À l’ISC High Performance 2026 à Hambourg, NVIDIA a confirmé que le CPU Vera — brièvement présenté au GTC en mars — est entré en production complète. Contrairement à tous les CPU serveur qui l’ont précédé, Vera n’a pas été conçu pour servir des pages web, exécuter des machines virtuelles ou traiter des lots de travaux. Il a été conçu pour une seule chose : orchestrer des agents d’IA.
Le timing n’est pas un hasard. Les dernières prévisions de Gartner estiment les dépenses logicielles en agents d’IA à 206,5 milliards de dollars en 2026, contre 86,4 milliards en 2025 — une augmentation de 139 % sur une seule année (Source : Gartner — Autonomous Business and AI Layoffs May Create Budget Room But Do Not Deliver Returns). La projection atteint 376,3 milliards de dollars en 2027. Les dépenses logicielles sont déjà là. Le matériel arrive maintenant.
CPU Vera : Ce qu’il y a sous le capot
Vera est un CPU conçu sur une feuille blanche, basé sur l’architecture ARM v9, fabriqué sur un nœud de processus personnalisé. Voici les spécifications qui comptent pour les charges de travail agentiques :
| Spécification | CPU Vera | Contexte |
|---|---|---|
| Cœurs | 88 cœurs Olympus personnalisés | Arm v9, conçus sur mesure |
| Threads | 176 (2 par cœur) | SMT activé |
| Cache L3 | 162 Mo | Partagé entre tous les cœurs |
| Bande passante mémoire par cœur | 14 Go/s | ~3× les CPU serveur traditionnels |
| Charge de travail cible | Orchestration d’agents + RL | Contrôle intensive, sensible à la latence |
(Source : NVIDIA — Page produit CPU Vera ; NVIDIA Newsroom — Annonce de lancement de Vera)
Le chiffre de 14 Go/s de bande passante par cœur est le plus important. Les charges de travail agentiques ne sont pas limitées par le débit au sens traditionnel — elles sont limitées par la coordination.

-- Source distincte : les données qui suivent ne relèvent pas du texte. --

(** The operations that do not register the token. *)
Definition keeps_revoked (id : string) (op : RegOp) : Prop :=
  match op with OpRegister t _ => tok_id t ≠ id | _ => True end.

Lemma status_alter (f : Token → Token) (m : gmap string Token) i id t :
  (∀ t, tok_status t = Revoked → tok_status (f t) = Revoked) →
  (∀ t, m !! id = Some t → tok_status t = Revoked) → alter f i m !! id = Some t → tok_status t = Revoked.
Proof.
  intros Hf Hm. rewrite lookup_alter. case_decide; [|by apply Hm]. subst.
  intros (t0 & Ht & ->)%fmap_Some. by apply Hf, Hm.
Qed.

Lemma with_new_metadata_revoked md t : tok_status t = Revoked → tok_status (Reg.with_new_metadata md t) = Revoked.
Proof. intros H. unfold Reg.with_new_metadata. by rewrite bool_decide_eq_true_2. Qed.

Lemma revoked_alter f g id i r : (∀ t, tok_status t = Revoked → tok_status (f t) = Revoked) →
  (∀ t, tok_status t = Revoked → tok_status (g t) = Revoked) → revoked_in id r →
  revoked_in id (mkTokenRegistry (alter f i (tr_token_store r)) (tr_name_registry r)
    (TM.set_store (alter g i (tm_token_store (tr_manager r))) (tr_manager r))).
Proof.
  intros Hf Hg [Hm (t & Ht & Hs)]. split; cbn.
  - intros t'. by apply status_alter.
  - assert (is_Some (alter f i (tr_token_store r) !! id)) as [t' Ht'] by (apply is_Some_alter; by exists t).
    exists t'. split; [done|]. eapply (status_alter f (tr_token_store r)); [exact Hf| |exact Ht']. congruence.
Qed.
(** The bound of the cache: as long as policies are only loaded, whatever else
    happens, the cache holds at most the configured number (and one, if that is
    zero); stored policies are not counted, so that storing files with different
    anchors keeps all of them, however small the bound. *)
Theorem policy_cache_bounds (n : nat) (ttl inst : Z) (files : gmap string bytes) (cmds : list (PolicyCmd σ)) (o : σ)
    (fs : list PolicyFile) (anchors : list bytes) :
  forallb only_loads cmds = true →
  Forall2 (fun f a => Policy.generate_anchor (json_to_vec o) f = Ok a ∧ is_Some (json_to_string_pretty o f)) fs anchors → NoDup anchors →
  (size (ps_cache (fold_left policy_apply cmds (PStore.with_cache_settings n ttl files))) ≤ Nat.max 1 n)%nat ∧
  size (ps_cache (fold_left policy_apply (map (CStore inst no_faults o) fs) (PStore.with_cache_settings n ttl files))) = length fs.
Proof.
  intros Hc Hf Hnd. split.
  - assert (within n (fold_left policy_apply cmds (PStore.with_cache_settings n ttl files))) as (Hl & _ & H).
    { assert (within n (PStore.with_cache_settings n ttl files)) as H0.
      { split; [split|split]; cbn; [constructor| |done|lia]. intros a. rewrite lookup_empty. split; [by intros ?%elem_of_nil|by intros [? ?]]. }
      revert H0. generalize (PStore.with_cache_settings n ttl files).
      induction cmds as [|c cmds IH]; intros s Hs; [exact Hs|]. cbn [forallb] in Hc. apply andb_true_iff in Hc as [H1 H2].
      cbn [fold_left]. by apply IH, within_apply. }
    by rewrite (loaded_size _ Hl).
  - assert (∀ s, (∀ a, a ∈ anchors → ps_cache s !! a = None) →
      size (ps_cache (fold_left policy_apply (map (CStore inst no_faults o) fs) s)) = (size (ps_cache s) + length fs)%nat) as H.
    { revert Hnd. induction Hf as [|f a fs anchors [Ha [j Hj]] Hf IH]; intros Hnd s Hs; [cbn; lia|].
      apply NoDup_cons in Hnd as [Hna Hnd]. cbn [map fold_left policy_apply length].
      assert (ps_cache (PStore.store_policy inst no_faults o f s).2 = <[a := mkCacheEntry (mkTokenPolicy f a true now) inst inst]> (ps_cache s)) as E
        by (unfold PStore.store_policy, mbind_st, mlift; rewrite Ha, Hj; done).
      rewrite IH, E, map_size_insert_None; [lia| |done|]; [apply Hs; left|].
      intros b Hb. rewrite E, lookup_insert_ne by (intros ->; done). apply Hs. by right. }
    rewrite H; [done|]. intros a _. apply lookup_empty.
Qed.

End StoreProperties.

(** ** Default policies *)

(** The chrono crate on UTC times, in seconds. *)
Class Chrono := { parse_rfc3339 : string → option Z; to_rfc3339 : Z → string }.

Record PolicyParameters := mkPolicyParameters {
  pp_mode : TransactionMode;
  pp_verification : VerificationType;
  pp_name : string;
  pp_version : string;
  pp_author : string;
}.

Module Defaults.
Section Defaults.
Context {B3 : Blake3} {RT : Runtime} {CH : Chrono}.

Definition days (n : Z) : Z := n * 86400.
(** [i64 as u64] *)
Definition as_u64 (t : Z) : Z := t mod 2 ^ 64.

Definition any_transfer (mode : TransactionMode) (verification : VerificationType) : Operation :=
  Transfer "" (Bal.new 0) "" mode [] verification None "" "" "".
Definition transfer_op : Operation := any_transfer Bilateral VT_Standard.
Definition lock_op : Operation := LockToken "" 0 "default" Bilateral.
Definition unlock_op : Operation := UnlockToken "" 0 "default" Bilateral.

Definition generate_default_policy (token_id token_name creator_id : string) : outcome PolicyFile :=
  let one_year_later := now + days 365 in
  let p := Policy.file_new ("Default Policy for " +:+ token_name) "1.0" creator_id in
  let p := Policy.with_description ("Default policy for token " +:+ token_id +:+ " (" +:+ token_name +:+
             "). Created automatically at token genesis.") p in
  let p := Policy.add_condition (TimeLock (as_u64 now)) p in
  let p := Policy.add_condition (IdentityConstraint [creator_id] true) p in
  let p := Policy.add_condition (OperationRestriction [transfer_op]) p in
  let p := Policy.add_metadata "token_id" token_id p in
  let p := Policy.add_metadata "created_at" (to_rfc3339 now) p in
  let p := Policy.add_metadata "valid_until" (to_rfc3339 one_year_later) p in
  let p := Policy.add_metadata "is_default_policy" "true" p in
  let p := Policy.add_role (mkRole "owner" "Token Owner" [transfer_op]) p in
  let p := Policy.add_role (mkRole "user" "Token User" [transfer_op; lock_op; unlock_op]) p in
  Ok p.

Definition set_name (name : string) (f : PolicyFile) : PolicyFile :=
  mkPolicyFile name (pf_version f) (pf_created_at f) (pf_author f) (pf_description f)
    (pf_conditions f) (pf_roles f) (pf_metadata f).
(** [policy.conditions.retain(|c| !matches!(c, ..))] *)
Definition retain (keep : PolicyCondition → bool) (f : PolicyFile) : PolicyFile :=
  mkPolicyFile (pf_name f) (pf_version f) (pf_created_at f) (pf_author f) (pf_description f)
    (filter (fun c => keep c = true) (pf_conditions f)) (pf_roles f) (pf_metadata f).
Definition not_time_lock (c : PolicyCondition) : bool := match c with TimeLock _ => false | _ => true end.
Definition not_identity (c : PolicyCondition) : bool := match c with IdentityConstraint _ _ => false | _ => true end.
Definition not_restriction (c : PolicyCondition) : bool := match c with OperationRestriction _ => false | _ => true end.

Un pipeline d’agent d’IA peut générer 40 sous-agents, chacun effectuant des appels API, lisant le contexte et renvoyant des résultats partiels. Le travail du CPU est de gérer des milliers de ces interactions légères et à haute fréquence sans ajouter de latence.
Pourquoi l’IA agentique a besoin d’un silicium différent
Le profil de calcul de l’IA agentique est fondamentalement différent des charges de travail traditionnelles de déploiement et d’entraînement. Comprendre cette différence explique pourquoi Vera existe.
1. Sensibilité à la latence, pas au débit
Un travail d’inférence par lots se soucie des tokens par seconde. Un pipeline d’agent se soucie du temps d’achèvement de bout en bout de la tâche, qui est dominé par les frais généraux de coordination — changement de contexte entre les appels d’outils, analyse des sorties, routage vers l’agent suivant. Chaque milliseconde que le CPU passe en frais généraux est une milliseconde où le GPU reste inactif.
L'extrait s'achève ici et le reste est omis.